Name: Exploiting individual phobias, e.g. use of dogs

Source: DOD Working Group memo; Memorandum from Lt. Gen. Ricardo Sanchez authorizing interrogation practices for use in Iraq

Description: When "fear up" doesn't work, interrogators may actively stimulate a detainee's fears. Pentagon lawyers described this tactic as "increasing anxiety by use of aversions." Photos from Abu Ghraib show a detainee seated before a large, snarling military police dog (a full-grown German shepherd, for example). This technique may be followed by a threat to repeat the scare session or to let the dog off the leash so it could tear into the detainee's flesh. The tactic can also be conducted in public areas to scare other detainees.

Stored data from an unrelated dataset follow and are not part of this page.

Lemma elem_of_itemsOfIndex opts m item :
  item ∈ itemsOfIndex env opts m <->
  (exists o, m !! uuid item = Some o /\ item = itemFromOverview (uuid item) o) /\
  (isTombstone env item = false \/ truthy (includeTombstones opts) = true).
Proof.
  unfold itemsOfIndex. rewrite list_elem_of_In, filter_In, in_map_iff.
  rewrite orb_true_iff, negb_true_iff. split.
  - intros [[[u o] [<- Hin]] Hvis]. split; [|done].
    apply list_elem_of_In, elem_of_map_to_list in Hin. by exists o.
  - intros [[o [Hm Hitem]] Hvis]. split; [|done].
    exists (uuid item, o). split; [done|].
    by apply list_elem_of_In, elem_of_map_to_list.
Qed.

(** C7: when the database holds no entry under "index" and the agent holds
    a key, listItems resolves to the empty list, whatever the options. *)
Theorem listItems_absent_index st opts k material rest :
  agentKeys st = (k, material) :: rest ->
  itemStore st !! indexKey = None ->
  listItems env opts st = (Ok [], st).
Proof.
  intros Hkeys Habsent. rewrite (listItems_unlocked _ _ _ _ _ Hkeys).
  unfold storedIndex. rewrite Habsent. simpl.
  unfold itemsOfIndex. by rewrite map_to_list_empty.
Qed.


(** In a list of entries with distinct keys, at most one item has a given
    uuid: the one of the entry under that key, if it passes [visible]. *)
Lemma filter_uuid_entries (visible : Item ItemContent OpenContents -> bool)
    (l : list (string * ItemOverview OpenContents)) (u : string) :
  NoDup l.*1 ->
  List.filter (fun item => String.eqb (uuid item) u)
    (List.filter visible (map (fun kv => itemFromOverview kv.1 kv.2) l)) =
  match (list_to_map l : gmap string (ItemOverview OpenContents)) !! u with
  | Some o => if visible (itemFromOverview u o) then [itemFromOverview u o] else []
  | None => []
  end.
Proof.
  induction l as [|[k v] l IH]; intros Hnodup; [done|].
  apply NoDup_cons in Hnodup as [Hfresh Hnodup]. specialize (IH Hnodup).
  cbn [map list_to_map foldr fst snd uncurry List.filter].
  destruct (decide (k = u)) as [->|Hne].
  - rewrite lookup_insert_eq.
    apply not_elem_of_list_to_map_1 in Hfresh. setoid_rewrite Hfresh in IH.
    destruct (visible (itemFromOverview u v)); [|done].
    cbn [List.filter uuid itemFromOverview]. rewrite String.eqb_refl.
    by rewrite IH.
  - rewrite lookup_insert_ne by done.
    destruct (visible (itemFromOverview k v)); [|done].
    cbn [List.filter uuid itemFromOverview].
    apply String.eqb_neq in Hne. by rewrite Hne.
Qed.

Lemma filter_uuid_itemsOfIndex opts m u :
  List.filter (fun item => String.eqb (uuid item) u) (itemsOfIndex env opts m) =
  match m !! u with
  | Some o =>
      if negb (isTombstone env (itemFromOverview u o)) || truthy (includeTombstones opts)
      then [itemFromOverview u o] else []
  | None => []
  end.
Proof.
  unfold itemsOfIndex.
  rewrite (filter_uuid_entries _ _ _ (NoDup_fst_map_to_list m)).
  by rewrite list_to_map_to_list.
Qed.

(** C10: when the index reads as the map [m], loadItem resolves with the
    item of the entry under the uuid when that entry is no tombstone, and
    is rejected with 'No such item' otherwise: when the entry is a
    tombstone, although the index holds it, and when there is none. *)
Theorem loadItem_tombstone st u k material rest m :
  agentKeys st = (k, material) :: rest ->
  storedIndex env k st = Ok m ->
  loadItem env u st =
    (match m !! u with
     | Some o =>
         if isTombstone env (itemFromOverview u o) then Err (NotFound u)
         else Ok (itemFromOverview u o)
     | None => Err (NotFound u)
     end, st).
Proof.
  intros Hkeys Hindex. unfold loadItem, bind.
  rewrite (listItems_unlocked _ _ _ _ _ Hkeys), Hindex.
  rewrite filter_uuid_itemsOfIndex.
  destruct (m !! u) as [o|]; [|done].
  by destruct (isTombstone env (itemFromOverview u o)).
Qed.

(** ** The index update *)

Lemma overviewFromItem_itemFromOverview u (o : ItemOverview OpenContents) :
  overviewFromItem (itemFromOverview u o : Item ItemContent OpenContents) = o.
Proof. by destruct o. Qed.

Lemma lastWithUuid_filter u (items : list (Item ItemContent OpenContents)) :
  lastWithUuid u items = last (List.filter (fun item => String.eqb (uuid item) u) items).
Proof.
  induction items as [|item rest IH]; [done|].
  cbn [lastWithUuid List.filter]. rewrite IH.
  destruct (String.eqb (uuid item) u); [rewrite last_cons|];
    by destruct (last _).
Qed.

Lemma foldl_insert_lookup (items : list (Item ItemContent OpenContents))
    (start : gmap string (Item ItemContent OpenContents)) u :
  foldl (fun acc item => <[uuid item := item]> acc) start items !! u =
  match lastWithUuid u items with
  | Some item => Some item
  | None => start !! u
  end.
Proof.
  revert start. induction items as [|item rest IH]; intros start; [done|].
  cbn [foldl lastWithUuid]. rewrite IH.
  destruct (lastWithUuid u rest); [done|].
  destruct (String.eqb_spec (uuid item) u) as [<-|Hne].
  - by rewrite lookup_insert_eq.
  - by rewrite lookup_insert_ne.
Qed.

Lemma listToMap_itemsOfIndex m u :
  listToMap (itemsOfIndex env withTombstones m) !! u =
  (itemFromOverview u <$> m !! u : option (Item ItemContent OpenContents)).
Proof.
  unfold listToMap. rewrite foldl_insert_lookup, lookup_empty.
  rewrite lastWithUuid_filter, filter_uuid_itemsOfIndex.
  destruct (m !! u) as [o|]; [|done].
  change (truthy (includeTombstones withTombstones)) with true.
  by rewrite orb_true_r.
Qed.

Physical, Psychological, or Other Effects: Severe emotional distress; paranoia; physical manifestations of the fear such as high heart rate, increased blood pressure, and uncontrolled urination and defecation.

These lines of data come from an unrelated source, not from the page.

(* ===== verification/Prelude.v ===== *)
(** * citrate-cluster: a verification development

    citrate-cluster runs the private peer-to-peer mesh of a Citrate group. Two crates under
    [src/crates/]: [cluster-core] decides who may be in a group's mesh (pure logic), and
    [cluster-daemon] runs a mesh per group, over libp2p, behind a local control socket. This
    library models both crates and proves what they are for: no unauthorised peer is ever in
    the mesh, through every request, connection event, network schedule and eviction.

    ** The program and the files that model it

    A client writes JSON lines on a Unix socket; the daemon checks the peer's user and a bearer
    token, maps each line to a request, and drives one session per group. A session couples the
    membership gate with a transport; over libp2p the transport is a second thread, the swarm
    task, that shares a mutex and a command queue with the daemon. Rosters arrive by request,
    together with signed device links and revocations, from which the effective roster, the one
    the gate runs on, is computed.

    - [Prelude]: results with Rust's [?], total orders and the stable sort, ordered iteration of
      maps and sets, list lemmas, bit masks, tactics and the hint database.
    - [RustStr]: the string operations of Rust's standard library the code uses, on byte strings:
      [trim] (Unicode white space), UTF-8 validity, [split], hex parsing.
    - [Admission] (cluster-core/src/lib.rs): roles, [canonical_address], [is_valid_cid],
      [allowed_peers], [allowed_set], [admit].
    - [Membership] (same file): Module [ClusterMembership], and Module [ClusterAdmission], the
      abstract machine of [formal/ClusterAdmission.tla] it refines.
    - [Session] (same file): the trait [ClusterTransport] as a class with its laws, and Module
      [ClusterSession], proved against the class.
    - [Seed] (cluster-core/src/seed.rs): the group seed's validation, percent codec, [encode] and
      [decode]; Module [GroupSeed].
    - [Device], [Registry], [EffectiveRoster] (cluster-core/src/device.rs): link and revocation
      bodies, their signed texts and verification, [DeviceRegistry]; its theorems; and
      [effective_roster] with [device_roster]. Signature recovery is the class [LinkVerifier].
    - [DeviceWire] (cluster-daemon/src/devices.rs): the EIP-191 verifier, an instance of that
      class over the class [Crypto] (k256, sha3, hex), and the wire records.
    - [Transport] (transport.rs): the trait [MeshTransport] as a class; [MeshView] says whom a
      transport authorises and how the network may move it, [MeshTransportLaws] what the daemon
      relies on; the in-process transport satisfies them, and so does libp2p ([SwarmSafety]).
    - [Daemon] (lib.rs), [Ipc] (ipc.rs): Module [ClusterDaemon], every operation, and
      [handle_request]. [Ipc.event] is all that can happen to a daemon: a request, a connection
      event, a move of the network in one group, a change of what the factory will answer.
    - [DaemonInv], [DaemonSafety], [DaemonFunctional]: the daemon's invariant, what holds after
      every sequence of events, and what the single operations answer.
    - [DeviceLinkSpec]: the machine of [formal/DeviceLink.tla], restated with a revocation per
      member as the registry keeps it, and the daemon as a refinement of it. [DeviceLinkTla]:
      the same model exactly as it is written, its invariants proved for any number of members,
      devices and keys, and the daemon as a refinement of it while each device key is claimed
      for one member only.
    - [Swarm], [SwarmLoop], [SwarmInv], [SwarmSafety] (libp2p_transport.rs): the pure helpers;
      the transport's two threads as steps ([surface_step], [task_step], a critical section a
      step, so a handler that takes the lock twice can be interrupted between); their invariant;
      and admission on the wire. [Redial]: what the task's two timers achieve.
      [HashOrder]: the loops over hash maps, over entries in any order.
    - [System]: the daemon over the libp2p transport, where the two sides meet; [WireRefine]:
      the same system against the machine of [formal/ClusterWireAdmission.tla], restated there.
    - [Fleet], [FleetSafety], [FleetLive]: many daemons over libp2p on one network. A step is a
      request to a node, a step of a node's swarm task, or a change of what a node's factory
      answers. Gossipsub may refuse a publication (its error is dropped by the code), and a
      published message is delivered only if a step delivers it: nothing says it must be. Gossipsub is run signed and strict, which is the one thing assumed of the
      network: a message whose source is a node of the fleet is delivered only after that node
      has published it on that group's topic. Strangers connect and publish as they like.
      [Eviction]: one node again, from the roster that leaves a peer out to its later answers.
    - [Server] (server.rs): the connection handler, from peer check to request loop, with the
      other connections' effects interleaved; its two kinds of turn, [handshake] and
      [loop_turn]. A stream is the bytes still to come and what follows them: its end, an error,
      or silence, in which a read fails when the receive time-out is set and blocks the thread
      for good when it is not.
    - [Serve] (server.rs): [bind_hardened] and [harden] over the umask and the file modes; and
      [serve], the accept loop with a thread per connection over the shared daemon, as a
      transition system whose schedules interleave accepts, turns and outside events.
    - [SwarmConfig] (libp2p_transport.rs): [build_swarm] and the gossipsub, score, mDNS and
      connection-limit settings; a built swarm is the configuration it has.
    - [Startup] (lib.rs, libp2p_transport.rs, main.rs): secret files, the environment, the
      transport factory and [main].
    - [Process]: all of it: what [main] starts, served, over libp2p.
    - [Fixture] (cluster-daemon/examples/devicelink_fixture.rs): the tool that mints a test
      fleet, in the state-and-error monad [M] with the triples of [Prelude].

    ** What the theorems show

    - The gate, end to end: [Process.process_keeps_the_gate] for the process [main] starts, from
      [System.mesh_carries_only_the_roster] (the daemon over libp2p, after any events), whose
      ground is [daemon_gate_holds] (any lawful transport), [authorized_is_allowed] (nobody allowed
      is kept out either), [wire_admission] (any schedule of the two
      threads), [session_keeps_the_gate], [membership_refines_admission],
      [mesh_refines_wire_admission], [daemon_refines_device_link],
      [daemon_refines_device_link_tla] (the three TLA+ machines; [tla_invariants] proves the
      third's own properties) and [effective_allowed_exactly]. A change of roster takes effect:
      [set_roster_takes_effect] in the request, [eviction_completes] on the wire, and
      [evicted_peer_is_silent] in every later answer.
    - Across machines: [shared_files_are_authentic], [closed_group_lists_only_shared_files] (what
      a node reports was shared by whom it says, in that group) and [shared_file_arrives] (a
      file asked for is published or refused by gossipsub, and if delivered, reported).
    - Device identity: [signed_text_determines_body], [verify_link_spec], [update_links_exactly],
      [update_order_independent], [update_reports_refusals], [revocation_sticky_and_authorised],
      [revoked_identities_stay_out], [revocation_is_permanent], [effective_roster_well_formed];
      and [fixture_signs_what_the_daemon_verifies], signing against verifying.
    - Who may ask: [serve_refines_events] (the pool of threads drives the daemon through a
      sequence of its own events, so the daemon's theorems hold with the server in front),
      [pool_answers_in_order] (what each connection of the pool is told, whatever the others
      do), [no_request_without_the_bearer], [connection_answers_in_order],
      [connection_ends_or_waits] (what a silent peer can hold), [bind_never_exposes],
      [startup_fails_closed], [secret_file_spec].
    - A group's swarm: [transport_for_spec] (what the factory builds, its settings as
      literal values: [gate_settings]), [score_gates_admission].
    - The daemon's behaviour: [group_isolation], [daemon_bounds],
      [refused_requests_change_nothing], [poll_delivers], [shared_file_pages_cover],
      [seed_then_add_seed], [peers_spec], [leave_forgets_the_mesh_only].
    - Codecs and grammars: [seed_round_trip], [seed_decode_sound], [pct_codec_lossless],
      [canonical_address_normal_form], [is_valid_cid_spec].
    - The swarm: [identify_decides], [message_accepted_exactly], [sweep_reaps_unidentified] and,
      over time, [unidentified_told_to_go], [late_authorisation_gets_in];
      [discovery_bounded], [seed_addrs_from_spec], [group_listen_spec];
      [hash_order_unobservable].
    - Where code and documentation part: [seed_new_exceeds_decode_limit],
      [pct_decode_accepts_sign], [revoked_key_relinked_by_other_member],
      [connected_outruns_authorized], [binary_line_called_too_large],
      [redial_starves_the_rest].

    ** How things are modelled

    Strings are byte strings ([String.string]), lengths and machine integers are [N]; the code's
    only arithmetic that can overflow, a group's port, is written with its check. A [BTreeMap] or
    [BTreeSet] is a [gmap] or [gset] iterated in key order ([map_entries], [set_iter]); a
    [HashMap] is iterated in key order too, which stands for whatever order it has:
    [hash_order_unobservable] proves that no run depends on it. [{:?}] of a string is the parameter
    [StrDebug]. A Rust [&mut self] method is a function that returns the new state, after the
    result.

    Fuel appears once: the request loop of a connection takes the bytes left to read as fuel
    ([conn_fuel]); each turn that continues reads at least one byte, so it is enough, which
    [connection_ends_or_waits] proves. The swarm task runs for ever and is a step function, its
    runs being lists of steps.

    Parameters, with the behaviour relied on: the hash and the signature library ([Crypto]; hex
    output is lowercase and two digits a byte, [CryptoLaws]); libp2p's keys, peer ids and
    addresses ([Libp2p]; a peer id determines its key, [Libp2pLaws]); JSON and the constant-time
    comparison ([Serde]; on equal lengths it is equality, [SerdeLaws]); the socket library
    ([LocalSocket]; a new socket file has the mode the umask leaves, [LocalSocketLaws]); the
    libp2p builder ([SwarmLib]; the score is a weighted sum, [ScoreLaws]); signing ([KeyPairs],
    [KeyLaws]); the file system, sockets and environment ([Startup.Host], and the [metadata]
    and [open_nofollow] arguments). Each class has a concrete instance against which the witnesses run.

    ** What is not modelled

    Poisoned mutexes (the code continues or answers empty); memory zeroisation; gossipsub's own
    rules (a peer is shut out when it is blacklisted and scored below the thresholds) and the
    enforcement of connection limits (the limits a swarm is built with are modelled); the JSON
    text of requests, answers and files; the clock, except as the times of the sweep's ticks and
    as whether a receive time-out is set when the peer goes silent (a pause shorter than the
    time-out is no event). A thread's turn is one step: what it reads and writes is its own
    stream, and the daemon is locked once in it. Other processes do not touch the socket's path
    between binding and [chmod].
    A path's parent and file name are given with it, as [std::path] finds them.
    Dropping a transport aborts its task, so a group that is left has neither: its session, the
    task's state included, goes from the daemon's table, and commands still queued are not taken.
    The addresses the swarm listens on start empty and change as libp2p reports
    ([TListening]). Events of the swarm are delivered for open connections only. A peer that reconnects before
    its close is seen keeps its identified state, as in the code. Device state is kept when a
    group is left, so it is not bounded by [MAX_GROUPS]. *)

From stdpp Require Export prelude gmap strings pretty sorting list fin_maps.
From Stdlib Require Export Ascii.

Locations Used: Iraq, Guantanamo Bay

Legal Opinion: Army intelligence doctrine does not directly speak to dog use because the dogs belong to military police units. Military police doctrine does not allow threatening use of dogs.

The Geneva Conventions' prohibitions on physical and mental coercion also prohibit the use of dogs in this manner.

The Army lawyer who proposed the use of dogs at Guantanamo concluded that it was permissible if done for an important governmental objective, without intent to cause harm or prolonged mental suffering. This analysis reflects the U.S. reservations to signing the CAT and the ICCPR. But the lawyer's conclusion may be wrong because the U.S. reservation to the CAT defines impermissible psychological torture as "the intentional infliction or threatened infliction of severe physical pain or suffering." Army Field Manual 34-52 categorizes food deprivation as a form of "physical torture."